I haven’t posted in quite a while. No…I haven’t been busy. Things haven’t been uneventful. In fact, quite the opposite. We’ve been very busy with the ins and outs of “everyday life” and things have been steadily progressing with the adoption. I haven’t posted because finding the words to describe what the past few months have been like is difficult for me. It’s difficult to describe in conversation and felt next to impossible to describe in words. But, I find myself wanting to try.

Let’s start with how two people mentally and emotionally prepare for an adoption. In our hearts, we are so looking forward to being parents and to meeting this little one. We can’t wait to see what she looks like…what color hair she has…her tiny fingers and toes. We can’t wait to bring her home and introduce her to our families. We can’t wait to hold her and snuggle her when she cries. But…just on the edge of that excitement, just at the tip of that anxiousness, just as we begin to smile from ear to ear and buy paint for the nursery…we remember that this adoption is not a 100% sure thing. We remember that it MIGHT not happen. We remember that the birth mom MIGHT change her mind in the hospital at the last minute. I know that puts a damper on all of it and that is not why I bring it up. These things are a reality for us and we can’t walk blindly through this process pretending it’s not a possibility. We have spent the last two months preparing logically for this adoption…maybe a little emotional preparedness on my part…but mainly logically. Buying only what we will need….well, mostly just what we need! (I might have gone a little crazy at Pottery Barn Kids one day…but we’ll leave that story alone for now. )  People say to us all the time, “Aren’t you just so excited?!?!” or “I bet you are just counting down the days!” Honestly, it is our least favorite question. It’s hard for us to answer. Mostly we just nod our heads, smile really big, and say “Yes, yes we are.”  But, what we really want to say is this, “Right now, we are just taking it one day at a time. We have travel plans to make, four hotels to choose from, and rental car reservations to confirm. We are trying to get through our weekly communication with the birth mom. And now, the adoption attorney has contacted us and we are working to get through our meetings with him. We are cautiously excited and optimistic that the adoption plan will be carried out as planned. We know we will be very excited when we take her home from the hospital.”  But you see…this answer would take far too long and probably be hard for most people to understand. It never feels like this is what people want to hear.  
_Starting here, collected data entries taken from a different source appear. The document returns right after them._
Lemma resolve_shape a a' (v v' : HeapRefView) : resolve a' <$> v' = resolve a <$> v → shape v' = shape v.
Proof.
  unfold shape. intros Hr.
  assert (∀ a (v : HeapRefView), (λ _, tt) <$> v = (λ _, tt) <$> (resolve a <$> v)) as He.
  { clear. intros a [s|l|l|x|l|q|l o|i|f|q]; cbn; try done; f_equal; rewrite ?map_map; try done.
    apply map_ext. by intros [x|]. }
  rewrite (He a v), (He a' v'). by rewrite Hr.
Qed.

Lemma resolve_string a a' (v v' : HeapRefView) s :
  resolve a' <$> v' = resolve a <$> v → v = View.String s → v' = v.
Proof. intros Hr ->. by destruct v'; try discriminate Hr; cbn in Hr; simplify_eq. Qed.

Section alloc.
Context `{Rust}.

Lemma collected_preserves h h' : heap_wf h → closed h → collected h h' → preserves h h'.
Proof.
  intros Hwf Hcl Hc. pose proof (col_frame _ _ Hc) as (Hcs & Hss & _ & _).
  assert (∀ p b, reachable h p → mem h !! p = Some b → ∃ b', mem h' !! p = Some b' ∧
            block_ptrs (classes h') b' = block_ptrs (classes h) b) as Hptrs.
  { intros p b Hp Hb. destruct (col_kept _ _ Hc p b Hb (or_intror Hp)) as (b' & Hb' & _ & Ht & Hr).
    exists b'. split; [done|]. rewrite Hcs. unfold block_ptrs. rewrite Ht.
    rewrite (other_ptrs_shape _ _ (data b)) by (by eapply resolve_shape). f_equal.
    unfold values_ptrs, slot_values. clear -Hr. f_equal.
    assert (∀ a v, map (value_ptrs ∘ default Any.Undefined) (View.slots v) =
      map (λ o, match o with Some (inl x) => value_ptrs x | _ => [] end) (View.slots (resolve a <$> v))) as He.
    { clear. intros a [s|l|l|x|l|q|l o|i|f|q]; cbn; try done; rewrite ?map_map.
      1,2,5: apply map_ext; intros; by destruct_and?; match goal with |- context [resolve _ ?x] => destruct x end.
      - by destruct x.
      - apply map_ext. intros [x|]; [by destruct x|done]. }
    rewrite !map_map. etrans; [apply (He (f64_allocator h'))|]. rewrite Hr. symmetry. apply He. }
  split.
  - apply Hc.
  - intros p. split.
    + induction 1 as [p Hp|p b' q Hp IH Hb' Hq].
      * apply reachable_root. unfold roots in *. by rewrite <- Hss.
      * destruct (closed_ptrs _ Hcl p IH) as [b Hb]. destruct (Hptrs p b IH Hb) as (b0 & ? & He). simplify_eq.
        eapply reachable_step; [done|done|]. by rewrite <- He.
    + induction 1 as [p Hp|p b q Hp IH Hb Hq].
      * apply reachable_root. unfold roots in *. by rewrite Hss.
      * destruct (Hptrs p b Hp Hb) as (b' & ? & He). eapply reachable_step; [done|done|]. by rewrite He.
  - intros p b Hp Hb. by apply (col_kept _ _ Hc p b Hb (or_intror Hp)).
  - intros p b Hb Hp. destruct (col_kept _ _ Hc p b Hb (or_introl Hp)) as (b' & Hb' & _ & _ & Hr).
    destruct (wf_static _ Hwf p b Hb Hp) as [s Hs]. exists b'. split; [done|].
    split; [by eapply resolve_string|]. by intros [? _]%(col_alloc _ _ Hc).
Qed.

(** *** Adding a block *)

Definition add_block (h : Heap) (p : loc) (n : Z) (b : block) : Heap :=
  set_allocated (used_mem h + n) (p :: alloc_list h) (<[p := b]> (mem h)) h.

Section add_block.
Context (h : Heap) (Hwf : heap_wf h) (Hcl : closed h) (p : loc) (Hp : mem h !! p = None).
Context (b : block) (Hok : block_ok (classes h) b) (Hm : marked (tag b) = false) (n : Z).

Lemma add_block_reachable q : reachable (add_block h p n b) q ↔ reachable h q.
Proof.
  split.
  - induction 1 as [q Hq|q bq r Hq IH Hbq Hr]; [by apply reachable_root|].
    cbn in Hbq. destruct (closed_ptrs _ Hcl q IH) as [b0 Hb0].
    rewrite lookup_insert_ne in Hbq by congruence. by apply (reachable_step h q bq r).
  - induction 1 as [q Hq|q bq r Hq IH Hbq Hr]; [by apply reachable_root|].
    apply (reachable_step _ q bq r); [done| |done]. cbn. rewrite lookup_insert_ne by congruence. done.
Qed.

Lemma add_block_preserves : preserves h (add_block h p n b).
Proof.
  split; [done|apply add_block_reachable| |].
  - intros q bq _ Hbq. exists bq. cbn. rewrite lookup_insert_ne by congruence. done.
  - intros q bq Hbq Hq. exists bq. cbn. rewrite lookup_insert_ne by congruence.
    split; [done|]. split; [done|]. intros [->|?]%elem_of_cons; [congruence|done].
Qed.

Lemma add_block_closed : closed (add_block h p n b).
Proof.
  split.
  - intros q Hq%add_block_reachable. destruct (closed_ptrs _ Hcl q Hq) as [bq Hbq]. exists bq.
    cbn. by rewrite lookup_insert_ne by congruence.
  - intros q bq i x Hq%add_block_reachable Hbq. destruct (closed_ptrs _ Hcl q Hq) as [b0 Hb0].
    cbn in Hbq. rewrite lookup_insert_ne in Hbq by congruence. by apply (closed_f64s _ Hcl q).
Qed.

Lemma add_block_fit : floats_fit h → floats_fit (add_block h p n b).
Proof.
  intros Hf l Hnd Hl. rewrite Forall_forall in Hl. rewrite (sum_over_ext _ (f64s_at h)).
  - apply Hf; [done|]. apply Forall_forall. intros q Hq. by apply add_block_reachable, Hl.
  - intros q Hq. apply Hl, add_block_reachable in Hq. destruct (closed_ptrs _ Hcl q Hq) as [b0 Hb0].
    unfold f64s_at. cbn. by rewrite lookup_insert_ne by congruence.
Qed.

Lemma add_block_size : block_size (add_block h p n b) p = n → heap_wf (add_block h p n b).
Proof.
  intros Hn. assert (p ∉ alloc_list h) as Hpa.
  { intros Ha. destruct (wf_alloc _ Hwf p Ha) as (? & ? & _). congruence. }
  split; cbn.
  - apply Hwf.
  - constructor; [done|apply Hwf].
  - intros q [->|Hq]%elem_of_cons.
    + exists b. by rewrite lookup_insert_eq.
    + destruct (wf_alloc _ Hwf q Hq) as (bq & Hbq & ?). exists bq. by rewrite lookup_insert_ne by congruence.
  - intros q bq Hbq [Hqp Hq]%not_elem_of_cons. rewrite lookup_insert_ne in Hbq by done. by eapply wf_static.
  - intros q bq. destruct (decide (p = q)) as [->|Hne].
    + rewrite lookup_insert_eq. by intros [= <-].
    + rewrite lookup_insert_ne by done. apply Hwf.
  - change (used_mem h + n = sum_over (block_size (add_block h p n b)) (p :: alloc_list h)).
    rewrite sum_over_cons, Hn. rewrite (sum_over_ext _ (block_size h)).
    { rewrite (wf_used _ Hwf). lia. }
    intros q Hq. unfold block_size, add_block. rewrite get_data_size_frame; [done|].
    rewrite lookup_insert_ne; [done|]. by intros ->.
Qed.
End add_block.

(** *** Allocating, with a collection if needed *)

(** The heap as it is between two calls of the runtime. *)
Record heap_ok (h : Heap) : Prop := {
  ok_wf : heap_wf h;
  ok_closed : closed h;
  ok_fit : floats_fit h;
  ok_next : F64.next_slot (f64_allocator h) < F64.LEN
}.

Lemma gc_heap_ok h : heap_wf h → closed h → floats_fit h →
  ∃ h', gc h = Ok h' ∧ collected h h' ∧ heap_ok h' ∧ preserves h h'.
Proof.
  intros Hwf Hcl Hfit. destruct (gc_collected h Hwf Hcl Hfit) as (h' & Hgc & Hc). exists h'.
  split; [done|]. split; [done|]. split; [|by apply collected_preserves]. split; try apply Hc.
  destruct (col_next _ _ Hc) as (l & ? & ? & ->). by apply Hfit.
Qed.

(** [b] is a valid new block that takes [bytes] bytes. *)
Record request (h : Heap) (bytes : Z) (b : block) : Prop := {
  req_ok : block_ok (classes h) b;
  req_unmarked : marked (tag b) = false;
  req_size : view_data_size h (class_tag (tag b)) (data b) = Ok (bytes - tag_size h)
}.

(** The blocks that can be reached leave room for [bytes] bytes. *)
Definition live_fits (h : Heap) (bytes : Z) : Prop :=
  ∀ l, NoDup l → (∀ p, p ∈ l → p ∈ alloc_list h ∧ reachable h p) →
    sum_over (block_size h) l + bytes <= size h.

Lemma add_block_ok h bytes b :
  heap_ok h → request h bytes b → heap_ok (add_block h (malloc (mem h)) bytes b).
Proof.
  intros [Hwf Hcl Hfit Hn] [Hok Hm Hs]. pose proof (malloc_fresh (mem h)) as Hp. split.
  - apply add_block_size; try done. unfold block_size, get_data_size, deref, add_block. cbn.
    rewrite lookup_insert_eq. cbn. rewrite (view_ok (classes h)) by done. cbn.
    replace (view_data_size _ _ _) with (view_data_size h (class_tag (tag b)) (data b)) by done.
    rewrite Hs. lia.
  - by apply add_block_closed.
  - by apply add_block_fit.
  - done.
Qed.

Lemma alloc_raw_room h bytes b :
  used_mem h + bytes <= size h →
  alloc_raw h bytes b = (Some (malloc (mem h)), add_block h (malloc (mem h)) bytes b).
Proof. intros Hr. unfold alloc_raw. by assert (size h - used_mem h <? bytes = false) as -> by lia. Qed.

(** After a collection, the memory in use is that of the reachable blocks. *)
Lemma collected_room h h' bytes :
  heap_wf h → closed h → collected h h' → live_fits h bytes → used_mem h' + bytes <= size h'.
Proof.
  intros Hwf Hcl Hc Hl. pose proof (col_frame _ _ Hc) as (Hcs & _ & -> & Hts).
  rewrite (wf_used _ (col_wf _ _ Hc)). rewrite (sum_over_ext _ (block_size h)).
  - apply Hl; [apply (wf_nodup _ (col_wf _ _ Hc))|]. intros p. apply (col_alloc _ _ Hc).
  - intros p [Ha Hp]%(col_alloc _ _ Hc). destruct (closed_ptrs _ Hcl p Hp) as [b Hb].
    destruct (col_kept _ _ Hc p b Hb (or_intror Hp)) as (b' & Hb' & ? & ? & Hr).
    eapply block_size_moved; try done; [by eapply wf_blocks|by eapply resolve_shape].
Qed.

Lemma request_frame h h' bytes b :
  classes h' = classes h → tag_size h' = tag_size h → request h bytes b → request h' bytes b.
Proof.
  intros Hc Ht [Hok Hm Hs]. split; [by rewrite Hc|done|].
  by rewrite (view_data_size_shape h h' _ _ _ Hc eq_refl), Hs, Ht.
Qed.

(** What an allocation promises. *)
Record allocated (h : Heap) (b : block) (p : loc) (h' : Heap) : Prop := {
  alloc_ok : heap_ok h';
  alloc_preserves : preserves h h';
  alloc_block : mem h' !! p = Some b;
  alloc_fresh : ¬ reachable h p;
  alloc_nonnull : p ≠ null
}.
 The baby is due in nine weeks. Nine weeks. We can hardly believe it.  Due to the above mentioned realities of an adoption, we really don’t talk about what life will be like after we bring the baby home.  I have started thinking in recent weeks, that if we were having our own child biologically in nine weeks there would be me A LOT more conversation about how life is about to change. Although I fully understand why we’ve refrained from conversations up until now, I expressed to Carlie last night that maybe, just maybe it was time to start talking about life with a baby. We both agreed and we talked about how it is probably a good thing….to talk about it. And that was all we talked about. :) We sit here together and laugh about it now…but man, we won’t be laughing in nine weeks!